Segment Start: DATA EXTRACTS

Definition toy_sgd_step (o : SGD Q) (m : Q) (g : option Q) : SGD Q * Q :=
  match g with
  | Some g =>
      ({| lr := lr o; momentum := momentum o; weight_decay := weight_decay o;
          momentum_buffer := Some g |}, m - lr o * g)
  | None => (o, m)
  end.

#[export] Instance toy : Torch := {|
  TokenIds := list Z;
  Audio := list Q;
  NetState := Q;
  NetGrad := Q;
  forward := toy_forward;
  CritState := Q;
  CritGrad := Q;
  margin_loss := toy_margin_loss;
  grad_fixed := λ _ _ _ _ _, 1;
  grad_margin := λ _ _ _ _ _, (1, 1);
  net_grad_add := Qplus;
  crit_grad_add := Qplus;
  OptState := Q;
  opt_step := toy_opt_step;
  sgd_step := toy_sgd_step;
  SchedState := Z;
  sched_step := λ n rate, ((n + 1)%Z, rate * 0.5);
|}.

#[export] Instance toy_driver : MarginTrainer.Driver := {|
  MarginTrainer.Kwargs := unit;
  MarginTrainer.TorchTrainer_init := λ _,
    inr {| MarginTrainer.base_optimizer := 0.1 : @OptState toy;
           MarginTrainer.base_scheduler := None;
           MarginTrainer.base_start_epoch := MarginTrainer.PyInt 0;
           MarginTrainer.base_global_step := MarginTrainer.PyInt 0 |};
|}.

(** A criterion for [Trainer] that reads the embedding view of the output:
    the sum of its entries. *)
Definition embedding_sum (output : Output) (label : list Z) : Q :=
  foldr (λ row total, foldr Qplus 0 row + total) 0 (out1 output).

Definition trainer (w : Q) : Trainer.state :=
  {| Trainer.network := w; Trainer.training := true; Trainer.grad := None;
     Trainer.criterion := Some embedding_sum; Trainer.optimizer := 0.1;
     Trainer.log := [] |}.

(** A trainer built without a criterion, with a gradient left from an
    earlier step. *)
Definition trainer_without_criterion : Trainer.state :=
  {| Trainer.network := 2; Trainer.training := false; Trainer.grad := Some 1;
     Trainer.criterion := None; Trainer.optimizer := 0.1;
     Trainer.log := [] |}.

(** A margin trainer as the constructor builds it, with weight [w], margin
    scale [m] and an optional network schedule. *)
Definition margin_trainer (w m : Q) (sch : option Z) : MarginTrainer.state :=
  {| MarginTrainer.network := w; MarginTrainer.training := true;
     MarginTrainer.net_grad := None; MarginTrainer.optimizer := 0.1;
     MarginTrainer.scheduler := sch; MarginTrainer.criterion := m;
     MarginTrainer.crit_grad := None;
     MarginTrainer.opt_criterion :=
       {| lr := 0.01; momentum := 0.9; weight_decay := 5e-4;
          momentum_buffer := None |};
     MarginTrainer.scheduler_criterion :=
       {| base_lr := 0.01; last_epoch := 0; last_lr := 0.01; step_count := 1 |};
     MarginTrainer.start_epoch := MarginTrainer.PyInt 0;
     MarginTrainer.global_step := MarginTrainer.PyInt 0;
     MarginTrainer.log := [] |}.

(** The trainer [margin_trainer w m sch] with another state of the
    loss-function optimizer: a decayed rate and a momentum buffer. *)
Definition margin_trainer_in_training (w m : Q) (sch : option Z)
  : MarginTrainer.state :=
  MarginTrainer.set_crit_grad (Some 1)
    (MarginTrainer.set_opt_criterion
       {| lr := 0.001; momentum := 0.9; weight_decay := 5e-4;
          momentum_buffer := Some 1 |}
       (margin_trainer w m sch)).

(** A checkpoint file that lacks the key ["state_criterion"]. *)
Definition truncated_checkpoint : gmap string MarginTrainer.PyObj :=
  <["epoch" := MarginTrainer.PyInt 3]>
  (<["global_step" := MarginTrainer.PyInt 120]>
  (<["state_dict_network" := MarginTrainer.NetStateDict (7 : @NetState toy)]>
  (<["state_optimizer" := MarginTrainer.OptStateDict (0.5 : @OptState toy)]> ∅))).

End Toy.

(** ** Proof automation *)

(** Runs a method body on a state given by its fields: unfolds the
    sequencing, the setters and the projections. *)
Ltac run_body :=
  cbv [mbind mret M_bind M_ret bind ret modify get lift raise accumulate
       Trainer.train_step Trainer.test_step Trainer.network_train
       Trainer.network_eval Trainer.optimizer_zero_grad Trainer.network_call
       Trainer.criterion_call Trainer.loss_backward Trainer.optimizer_step
       Trainer.emit Trainer.set_network Trainer.set_training Trainer.set_grad
       Trainer.set_optimizer
       Trainer.network Trainer.training Trainer.grad Trainer.criterion
       Trainer.optimizer Trainer.log
       MarginTrainer.train_step MarginTrainer.test_step
       MarginTrainer.network_train MarginTrainer.network_eval
       MarginTrainer.optimizer_zero_grad MarginTrainer.opt_criterion_zero_grad
       MarginTrainer.network_call MarginTrainer.criterion_call
       MarginTrainer.loss_backward MarginTrainer.optimizer_step
       MarginTrainer.opt_criterion_step
       MarginTrainer.lr_scheduler MarginTrainer.scheduler_step
       MarginTrainer.scheduler_criterion_step
       MarginTrainer.load_all_states MarginTrainer.save_all_states
       MarginTrainer.getitem MarginTrainer.torch_load MarginTrainer.torch_save
       MarginTrainer.network_load_state_dict
       MarginTrainer.optimizer_load_state_dict
       MarginTrainer.criterion_load_state_dict
       MarginTrainer.scheduler_criterion_load_state_dict
       MarginTrainer.scheduler_load_state_dict
       MarginTrainer.emit MarginTrainer.set_network MarginTrainer.set_training
       MarginTrainer.set_net_grad MarginTrainer.set_optimizer
       MarginTrainer.set_scheduler MarginTrainer.set_criterion
       MarginTrainer.set_crit_grad MarginTrainer.set_opt_criterion
       MarginTrainer.set_scheduler_criterion MarginTrainer.set_start_epoch
       MarginTrainer.set_global_step
       MarginTrainer.network MarginTrainer.training MarginTrainer.net_grad
       MarginTrainer.optimizer MarginTrainer.scheduler MarginTrainer.criterion
       MarginTrainer.crit_grad MarginTrainer.opt_criterion
       MarginTrainer.scheduler_criterion MarginTrainer.start_epoch
       MarginTrainer.global_step MarginTrainer.log fst snd].

(** Names the results of the collaborators in a run and compares. *)
Ltac finish_run :=
  repeat match goal with
         | |- context [match ?x with (_, _) => _ end] => destruct x
         | |- context [match ?x with inl _ => _ | inr _ => _ end] => destruct x
         end;
  rewrite <- ?app_assoc; reflexivity.

(** Finishes a failed run of [load_all_states]: names the error and the
    state at the raise and compares that state with the initial one. *)
Ltac failed_load :=
  eexists _, _; split; [reflexivity|];
  unfold MarginTrainer.unchanged_from; run_body;
  repeat split; intros; (reflexivity || lia).
(** An item whose bar is tracked and whose attribute is a key of the bar's
    record (the record in the registry, or the new one made for a bar that
    is not there yet): the record is updated and the callback made. *)
Lemma update_bar_tracked key v kw (lg : logger X) bar attr bars rd old :
  PyStr.split_dunder key = [bar; attr] ->
  py_in_ignored bar (ignored_bars lg) = Ok false ->
  PyDict.get "bars" (state lg) = Some (VDict bars) ->
  match PyDict.get bar bars with Some r => r | None => new_bar bar end
  = VDict rd ->
  PyDict.get attr rd = Some old ->
  update_bar h key v kw lg
  = bind (bars_callback h bar attr v old) (fun _ => ret (PyDict.pop key kw))
         (mkLogger
            (PyDict.set "bars"
               (VDict (PyDict.set bar (VDict (PyDict.set attr v rd)) bars))
               (state lg))
            (ignored_bars lg) (ext lg)).
Proof.
  intros Hs Hi Hb Hr Ha. unfold update_bar.
  rewrite (split_dunder_two_contains _ _ _ Hs), Hs.
  unfold in_ignored, self_bars, set_state. unfold_monad.
  rewrite Hi, Hb. simpl. unfold PyDict.mem.
  destruct (PyDict.get bar bars) as [r|] eqn:Eb; simpl.
  - rewrite Hb. simpl. rewrite Eb, Hr. simpl. rewrite Ha. reflexivity.
  - rewrite Hi. simpl. rewrite get_set_same. simpl. rewrite get_set_same.
    rewrite Hr. simpl. rewrite Ha. rewrite !set_set. reflexivity.
Qed.
(** * MQSMaster: the resilient backfill pipeline

    A shallow embedding of the market-data backfill code:
    - [src/orchestrator/marketData/fmpMarketData.py]  (class [FMPMarketData])
    - [src/orchestrator/backfill/backfill.py]          ([backfill_data])
    - [src/orchestrator/backfill/concurrent_backfill.py]
    - [src/orchestrator/backfill/update/crypto_tickers.py]
    - [src/orchestrator/backfill/refresh.py]           (the ticker file)
    - [src/orchestrator/backfill/backfill_cli.py]      (the exchange map)

    Conventions of the model.
    - Instants returned by [time.time()] are rationals (seconds); Python
      integers are [Z]; values decoded from JSON are a tree type whose
      objects are association lists; files live in finite maps from
      paths to contents.
    - A call is a function from the state of the process to an outcome
      (a value, an exception, or no return at all) and the next state.
      [while True] loops take the number of iterations they may use.
    - Everything outside the process is an environment: the outcome of
      the n-th HTTP request, the file-system calls that fail, the
      configured key, the capacity of the connection pool.
    - The clock only moves when the process sleeps, by the time slept; a
      request takes no time.
    - The threads that call the rate limiter of one instance are modelled
      as a scheduler interleaving their steps ([RateLimiter]); the
      workers of the thread pool are run one after the other, in the
      order of submission.
    - Of pandas, frames are column labels with rows of cells; parsing a
      cell as a timestamp and taking its date come from the environment. *)

From Stdlib Require Import QArith Lqa ZArith Lia List Ascii String Sorted.
From stdpp Require Import base option list gmap strings pretty sorting.

Import ListNotations.
Local Open Scope Z_scope.

(** ** Comparisons on instants *)

Definition Qltb (x y : Q) : bool := negb (Qle_bool y x).

(** ** The rate limiter of [FMPMarketData]

    [self.request_timestamps], guarded by [self._lock]. *)

Module RateLimiter.

Definition MAX_REQUESTS_PER_MIN : Z := 3000.
Definition LOCK_WINDOW_SECONDS : Q := 60.

(** [(current_time - t) < self.LOCK_WINDOW_SECONDS] *)
Definition in_window (current_time t : Q) : bool :=
  Qltb (current_time - t) LOCK_WINDOW_SECONDS.

(** The list comprehension that drops the timestamps older than the
    window. *)
Definition purge (current_time : Q) (request_timestamps : list Q) : list Q :=
  List.filter (in_window current_time) request_timestamps.

(** What one pass through the [with self._lock:] block decides. *)
Inductive check_result : Type :=
| Reserved (request_timestamps : list Q)
    (* slot appended; [_check_rate_limit] returns *)
| MustWait (request_timestamps : list Q) (wait_time : Q)
    (* limit reached; the caller sleeps outside the lock *)
| NoOldest (request_timestamps : list Q).
    (* [request_timestamps[0]] on an empty list: IndexError *)

Definition critical_section (current_time : Q) (request_timestamps : list Q)
  : check_result :=
  let kept := purge current_time request_timestamps in
  if Z.of_nat (length kept) <? MAX_REQUESTS_PER_MIN
  then Reserved (kept ++ [current_time])
  else match kept with
       | oldest :: _ =>
           MustWait kept (LOCK_WINDOW_SECONDS - (current_time - oldest))
       | [] => NoOldest kept
       end.

(** Number of recorded requests inside the trailing window of an
    instant. *)
Definition count_in_window (current_time : Q) (request_timestamps : list Q) : Z :=
  Z.of_nat (length (purge current_time request_timestamps)).

(** *** Threads calling [_check_rate_limit] on one shared instance *)

Inductive pc : Type :=
| WantLock                    (* at [with self._lock:], not yet inside *)
| InLock                      (* inside the [with] block *)
| Sleeping (wait_time : Q)    (* in [time.sleep], the lock released *)
| Returned (at_time : Q)      (* the call has returned *)
| Failed.                     (* left the call with an exception *)

Record limiter : Type := mkLimiter {
  request_timestamps : list Q;
  lock_holder : option nat;
  threads : gmap nat pc
}.

Definition initial (ts : list Q) : limiter :=
  {| request_timestamps := ts; lock_holder := None; threads := ∅ |}.

Inductive action : Type :=
| Call (t : nat)                       (* thread [t] calls _check_rate_limit *)
| Enter (t : nat)                      (* acquires the lock *)
| Check (t : nat) (current_time : Q)   (* runs the block, reading the clock *)
| Wake (t : nat).                      (* sleep over: next loop iteration *)

Definition set_pc (t : nat) (p : pc) (s : limiter) : limiter :=
  {| request_timestamps := request_timestamps s;
     lock_holder := lock_holder s;
     threads := <[t := p]> (threads s) |}.

(** One scheduler step; [None] when the action is not enabled. *)
Definition exec (s : limiter) (a : action) : option limiter :=
  match a with
  | Call t =>
      match threads s !! t with
      | None | Some (Returned _) => Some (set_pc t WantLock s)
      | _ => None
      end
  | Enter t =>
      match threads s !! t, lock_holder s with
      | Some WantLock, None =>
          Some {| request_timestamps := request_timestamps s;
                  lock_holder := Some t;
                  threads := <[t := InLock]> (threads s) |}
      | _, _ => None
      end
  | Check t current_time =>
      match threads s !! t with
      | Some InLock =>
          match critical_section current_time (request_timestamps s) with
          | Reserved ts' =>
              Some {| request_timestamps := ts'; lock_holder := None;
                      threads := <[t := Returned current_time]> (threads s) |}
          | MustWait ts' wait_time =>
              Some {| request_timestamps := ts'; lock_holder := None;
                      threads := <[t := Sleeping wait_time]> (threads s) |}
          | NoOldest ts' =>
              Some {| request_timestamps := ts'; lock_holder := None;
                      threads := <[t := Failed]> (threads s) |}
          end
      | _ => None
      end
  | Wake t =>
      match threads s !! t with
      | Some (Sleeping _) => Some (set_pc t WantLock s)
      | _ => None
      end
  end.

Fixpoint run (s : limiter) (schedule : list action) : option limiter :=
  match schedule with
  | [] => Some s
  | a :: rest =>
      match exec s a with
      | Some s' => run s' rest
      | None => None
      end
  end.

Segment End: DATA EXTRACTS

:: EXERCISE DETAILS ::
The response should be the listing above, limited to the lines between the one holding "loop iteration *)" and the one holding "threads := <[t := p]>", inclusive, reproduced exactly.

:: YOUR SOLUTION ::
| Wake (t : nat).                      (* sleep over: next loop iteration *)

Definition set_pc (t : nat) (p : pc) (s : limiter) : limiter :=
  {| request_timestamps := request_timestamps s;
     lock_holder := lock_holder s;
     threads := <[t := p]> (threads s) |}.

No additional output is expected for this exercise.